Thursday February 14, 1:34 AM AFP

A US Air Force cargo plane crashed in a remote region of Afghanistan, injuring eight crew members, as Afghan officials continued to negotiate the surrender of up to 15 senior figures from the routed Taliban.

The cause of the MC-130P plane's crash was unknown but US military officials said it did not appear to be the result of hostile fire. All crew survived and their injuries were not life-threatening.

The US Central Command said in a statement that the MC-130P, a four-engine turbo-prop cargo plane commonly used for special operations, crashed around 2:50 am (2220 GMT Tuesday). The location was not clear.

It was believed to be the eighth air crash for US forces in Afghanistan and Pakistan since the bombing campaign against the Taliban militia and terror suspect Osama bin Laden's al-Qaeda extremist network began on October 7.

The crash is another setback for the US military in Afghanistan as it defends itself against criticism of intelligence failures and civilian casualties.

In Kabul, civilian victims of the US-led bombing of Afghanistan gathered at the US embassy and demanded Washington pay 20 million dollars in compensation.

Among those seeking help were 21-year-old Aziz Ullah, whose left leg was sliced off by flying shrapnel, and 34-year-old Abdul Bashir, who lost "my beautiful daughter" when a bomb exploded near where she was playing in the street in October.

The demands for compensation come amid a new outcry over the civilian toll of the bombing campaign.

A senior US Army investigator said Wednesday that enough human remains had been collected from the site of a February 4 missile attack near Zhawar Kili to identify who was killed.

"We're not talking about a truckload of stuff, but it was more than an envelope," said US army Chief Warrant Officer Paul Pierce.

He could not say, however, whether his investigating team had DNA samples that would lead to the identification of individuals.

Investigators are trying to determine who was killed at the site amid speculation it could have been bin Laden, alleged mastermind of the September 11 suicide attacks in the United States.

However, Afghanistan's Deputy Border Affairs Minister Mirza Ali and local residents have said the victims of the missile attack were not al-Qaeda members but civilians gathering scrap metal from exploded ordnance to sell.
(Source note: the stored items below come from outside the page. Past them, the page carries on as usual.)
Lemma reads_trans o o1 o2 c1 k1 c2 k2 :
  reads o o1 c1 k1 -> reads o1 o2 c2 k2 -> reads o o2 (c1 + c2) (k1 + k2).
Proof.
  intros (Hb1 & Hs1 & Hc1) (Hb2 & Hs2 & Hc2).
  rewrite Hs1 in Hb2, Hs2. rewrite length_drop in Hb2.
  split; [lia|]. split; [rewrite Hs2, drop_drop; reflexivity|].
  intros Hr. specialize (Hc1 Hr). rewrite Hc1 in Hc2.
  rewrite Hc2 by apply wrap64_range.
  rewrite wrap64_add_l. f_equal. lia.
Qed.

Lemma tracks_bind {A B} (m : M OGG.OGGReader A) (k : A -> M OGG.OGGReader B) :
  tracks m -> (forall a, tracks (k a)) -> tracks (bind m k).
Proof.
  intros Hm Hk o r o' H. unfold bind in H.
  destruct (m o) as [[a|e|p|] o1] eqn:E.
  - destruct (Hm _ _ _ E) as (c1 & k1 & Hr1 & Hx1).
    destruct (Hk a _ _ _ H) as (c2 & k2 & Hr2 & Hx2).
    exists (c1 + c2)%nat, (k1 + k2)%nat.
    split; [exact (reads_trans _ _ _ _ _ _ _ Hr1 Hr2)|].
    intros Hne. rewrite (Hx1 ltac:(discriminate)), (Hx2 Hne). reflexivity.
  - injection H as <- <-. destruct (Hm _ _ _ E) as (c & k0 & Hr & Hx).
    exists c, k0. split; [exact Hr|]. intros Hne. apply Hx. congruence.
  - injection H as <- <-. destruct (Hm _ _ _ E) as (c & k0 & Hr & Hx).
    exists c, k0. split; [exact Hr|]. intros _. apply Hx. discriminate.
  - injection H as <- <-. destruct (Hm _ _ _ E) as (c & k0 & Hr & Hx).
    exists c, k0. split; [exact Hr|]. intros _. apply Hx. discriminate.
Qed.

Lemma tracks_same {A} (m : M OGG.OGGReader A) :
  (forall o r o', m o = (r, o') ->
     OGG.stream o' = OGG.stream o /\
     OGG.bytesReadSuccesfully o' = OGG.bytesReadSuccesfully o) ->
  tracks m.
Proof.
  intros H o r o' E. destruct (H _ _ _ E) as [Hs Hb].
  exists 0%nat, 0%nat. split; [|reflexivity].
  split; [lia|]. split; [rewrite Hs; reflexivity|].
  intros Hr. rewrite Hb, Z.add_0_r. symmetry. apply wrap64_small. exact Hr.
Qed.

Lemma tracks_modify (f : OGG.OGGReader -> OGG.OGGReader) :
  (forall o, OGG.stream (f o) = OGG.stream o /\
             OGG.bytesReadSuccesfully (f o) = OGG.bytesReadSuccesfully o) ->
  tracks (modify f).
Proof. intros H. apply tracks_same. intros o r o' [= _ <-]. apply H. Qed.

Lemma tracks_lift {A} (r : outcome A) : tracks (lift r).
Proof. apply tracks_same. intros o r' o' [= _ <-]. auto. Qed.

Lemma tracks_ret {A} (a : A) : tracks (ret a).
Proof. apply tracks_same. intros o r' o' [= _ <-]. auto. Qed.

Lemma tracks_get : tracks get.
Proof. apply tracks_same. intros o r' o' [= _ <-]. auto. Qed.

Lemma tracks_getPage : tracks OGG.getPage.
Proof.
  apply tracks_same. intros o r o'. unfold OGG.getPage.
  destruct (OGG.CurrentPage o); intros [= _ <-]; auto.
Qed.

Lemma tracks_modify_page f : tracks (OGG.modify_page f).
Proof.
  unfold OGG.modify_page. apply tracks_bind; [apply tracks_getPage|].
  intros pg. apply tracks_modify. intros o. split; reflexivity.
Qed.

(** A read and the count that follows it. *)
Lemma tracks_read {A} (n : nat) (z : Z) (K : list byte -> M OGG.OGGReader A) :
  z = Z.of_nat n -> (forall d, tracks (K d)) ->
  tracks (d <- OGG.ReadFull n ;; OGG.advance z ;;; K d).
Proof.
  intros -> HK o r o' H. unfold bind at 1 in H. unfold OGG.ReadFull in H.
  destruct (n =? 0)%nat eqn:En.
  - apply Nat.eqb_eq in En. subst n. unfold bind, OGG.advance, modify in H.
    destruct (HK _ _ _ _ H) as (c & k & (Hb & Hs & Hc) & Hx).
    exists c, k. split; [|exact Hx]. cbn in Hb, Hs, Hc.
    split; [exact Hb|]. split; [exact Hs|].
    intros Hr. rewrite Hc by apply wrap64_range.
    rewrite wrap64_add_l. f_equal. lia.
  - destruct (OGG.stream o) as [|b s] eqn:Es.
    + injection H as <- <-. exists 0%nat, 0%nat. split; [apply reads_refl|reflexivity].
    + destruct (n <=? length (b :: s))%nat eqn:El.
      * apply Nat.leb_le in El. unfold bind, OGG.advance, modify in H.
        destruct (HK _ _ _ _ H) as (c & k & (Hb & Hs & Hc) & Hx).
        cbn [OGG.stream OGG.bytesReadSuccesfully OGG.set_stream
             OGG.set_bytesReadSuccesfully] in Hb, Hs, Hc.
        rewrite length_drop in Hb.
        exists (n + c)%nat, (n + k)%nat. split.
        -- split; [rewrite Es; lia|]. split; [rewrite Hs, Es, drop_drop; reflexivity|].
           intros Hr. rewrite Hc by apply wrap64_range.
           rewrite wrap64_add_l. f_equal. lia.
        -- intros Hne. rewrite Hx by exact Hne. reflexivity.
      * apply Nat.leb_gt in El. injection H as <- <-.
        exists 0%nat, (length (b :: s)). split; [|intros Hne; congruence].
        split; [rewrite Es; lia|]. split; [cbn [OGG.stream OGG.set_stream]; rewrite Es, drop_all; reflexivity|].
        intros Hr. cbn [OGG.bytesReadSuccesfully OGG.set_stream].
        rewrite Z.add_0_r. symmetry. apply wrap64_small. exact Hr.
Qed.

Create HintDb count.
#[local] Hint Resolve tracks_lift tracks_ret tracks_get tracks_getPage
  tracks_modify_page : count.

Ltac count_steps :=
  repeat first
    [ solve [auto with count]
    | apply tracks_read; [first [reflexivity | lia | idtac] | intros ?]
    | apply tracks_modify; intros ?; split; reflexivity
    | apply tracks_bind; [|intros ?]
    | match goal with
      | |- tracks (if ?c then _ else _) => destruct c
      | |- context [OGG.walk ?t] => destruct (OGG.walk t) as [[[? ?] ?] ?]
      | a : (_ * _)%type |- _ => destruct a
      | |- tracks (fail _) => apply tracks_lift
      end ].

Lemma tracks_readPageHeader : tracks OGG.readPageHeader.
Proof.
  unfold OGG.readPageHeader. count_steps.
  unfold byte_to_Z. rewrite N_nat_Z. reflexivity.
Qed.

Lemma tracks_readPageContent : tracks OGG.readPageContent.
Proof. unfold OGG.readPageContent. count_steps. Qed.

Lemma tracks_readPage : tracks OGG.readPage.
Proof.
  unfold OGG.readPage.
  apply tracks_bind; [apply tracks_modify; intros ?; split; reflexivity|intros _].
  apply tracks_bind; [apply tracks_readPageHeader|intros _].
  apply tracks_bind; [apply tracks_readPageContent|intros _].
  apply tracks_modify_page.
Qed.

#[local] Hint Resolve tracks_readPage : count.

Lemma tracks_first_page : tracks OGG.first_page.
Proof. unfold OGG.first_page. count_steps. Qed.

#[local] Hint Resolve tracks_first_page : count.

Lemma tracks_NextPacket_fuel g : forall f, tracks (OGG.NextPacket_fuel g f).
Proof.
  induction f as [|f IH]; cbn [OGG.NextPacket_fuel]; [apply tracks_lift|].
  count_steps.
Qed.

Lemma tracks_NextPacket g : tracks (OGG.NextPacket g).
Proof. intros o r o' H. exact (tracks_NextPacket_fuel g _ _ _ _ H). Qed.


(** X3: a call of [NextPacket] takes a prefix of the stream and adds
    to [bytesReadSuccesfully] the length of that prefix, in 64 bits;
    only a call that ends in [io.ErrUnexpectedEOF] has taken bytes that
    it has not counted. *)
Theorem X3_bytes_read_are_counted g o r o' :
  - 2 ^ 63 <= OGG.bytesReadSuccesfully o < 2 ^ 63 ->
  OGG.NextPacket g o = (r, o') ->
  exists c k : nat,
    (c <= k <= length (OGG.stream o))%nat /\
    OGG.stream o' = drop k (OGG.stream o) /\
    OGG.bytesReadSuccesfully o' = wrap64 (OGG.bytesReadSuccesfully o + Z.of_nat c) /\
    (r <> Err io_ErrUnexpectedEOF -> c = k).
Proof.
  intros Hr Hn. destruct (tracks_NextPacket g _ _ _ Hn) as (c & k & (Hb & Hs & Hc) & Hx).
  exists c, k. auto.
Qed.
(** C8 (amended).  [updateMessage] of either store returns for a committed
    [reporter] message.  While a Research is ongoing under a non-empty id,
    the ongoing-Research marker is cleared if and only if no
    [outline_writer] or [paper_writer] message exists in the store; when one
    exists the marker stays as it was.  While the marker is the empty string
    or null, it is left as it is, whatever the session. *)
Theorem reporter_commit_clears_ongoing_unless_paper_writing
    (E : Externals) (message : Message) (w : World)
    (Hagent : agent message = Some "reporter")
    (Hcommit : isStreaming message = false) :
  forall update,
    update = CoreStore.updateMessage \/ update = ViewStore.updateMessage ->
    exists w',
      update message w = Returned w'
      /\ (truthyOpt (getOngoingResearchId w) = true ->
          (ongoingResearchId (store w') = None
           <-> ~ paperWritingSession (store w))
          /\ (paperWritingSession (store w) ->
              ongoingResearchId (store w') = ongoingResearchId (store w)))
      /\ (truthyOpt (getOngoingResearchId w) = false ->
          ongoingResearchId (store w') = ongoingResearchId (store w)).
Proof.
  intros update Hupdate.
  assert (Hafter : exists w',
    update message w = Returned w'
    /\ ongoingResearchId (store w')
       = if truthyOpt (getOngoingResearchId w)
            && negb (somePaperWritingMessage (store w))
         then None else ongoingResearchId (store w)).
  { destruct Hupdate as [->| ->].
    - rewrite CoreStore_updateMessage_cases, commitThrows_other by congruence.
      eexists. split; [reflexivity|].
      unfold coreCommitBlocks, reporterCommitted. known_agent Hagent.
      rewrite Hcommit. simpl. rewrite !andb_true_r.
      by destruct (truthyOpt (getOngoingResearchId w)
                   && negb (somePaperWritingMessage (store w))).
    - rewrite ViewStore_updateMessage_cases, commitThrows_other by congruence.
      eexists. split; [reflexivity|].
      unfold viewCommitBlocks, reporterCommitted. known_agent Hagent.
      rewrite Hcommit. simpl. rewrite !andb_true_r.
      by destruct (truthyOpt (getOngoingResearchId w)
                   && negb (somePaperWritingMessage (store w))). }
  destruct Hafter as (w' & Hreturned & Hafter). exists w'.
  split; [done|]. rewrite Hafter. split.
  - intros Hongoing. rewrite Hongoing. simpl.
    destruct (somePaperWritingMessage (store w)) eqn:Hpaper; simpl.
    + apply somePaperWritingMessage_spec in Hpaper. split; [|done].
      split; [|done]. intros Hnone. unfold getOngoingResearchId in Hongoing.
      rewrite Hnone in Hongoing. discriminate.
    + assert (~ paperWritingSession (store w)) as Hno.
      { intros Hyes. apply somePaperWritingMessage_spec in Hyes. congruence. }
      split; [done|]. intros Hyes. by destruct Hno.
  - intros Hfalsy. by rewrite Hfalsy.
Qed.

Lemma reporter_commit_clears_ongoing_unless_paper_writing_witness :
  let report := committedMessage "rep" "reporter" "done" in
  let w := onStore (Store.setOngoingResearch (Some "m2")) (initialWorld "T") in
  agent report = Some "reporter"
  /\ isStreaming report = false
  /\ truthyOpt (getOngoingResearchId w) = true
  /\ exists w',
       @ViewStore.updateMessage plainExternals report w = Returned w'
       /\ (ongoingResearchId (store w') = None
           <-> ~ paperWritingSession (store w)).
Proof.
  intros report w.
  split; [reflexivity|]. split; [reflexivity|]. split; [reflexivity|].
  destruct (reporter_commit_clears_ongoing_unless_paper_writing
              plainExternals report w eq_refl eq_refl
              ViewStore.updateMessage (or_intror eq_refl))
    as (w' & Hreturned & Hongoing & _).
  exists w'. split; [exact Hreturned|]. exact (proj1 (Hongoing eq_refl)).
Defined.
Meanwhile, an Afghan official said members of the former Taliban regime, including some in the cabinet, have been contacting authorities in the southern city of Kandahar to negotiate their surrender.

But Khalid Pashtoon, spokesman for Kandahar governor Gul Agha, told AFP that Taliban guilty of "crimes" were unlikely to give themselves up.

The Taliban who had made known their willingness to surrender, also including district governors and judges, were those who had "not committed crimes", Pashtoon said without elaborating.

He said those who surrendered would be handed over to US forces.

The highest-ranking Taliban official to have surrendered to US forces so far is former foreign minister Wakil Ahmed Mutawakel.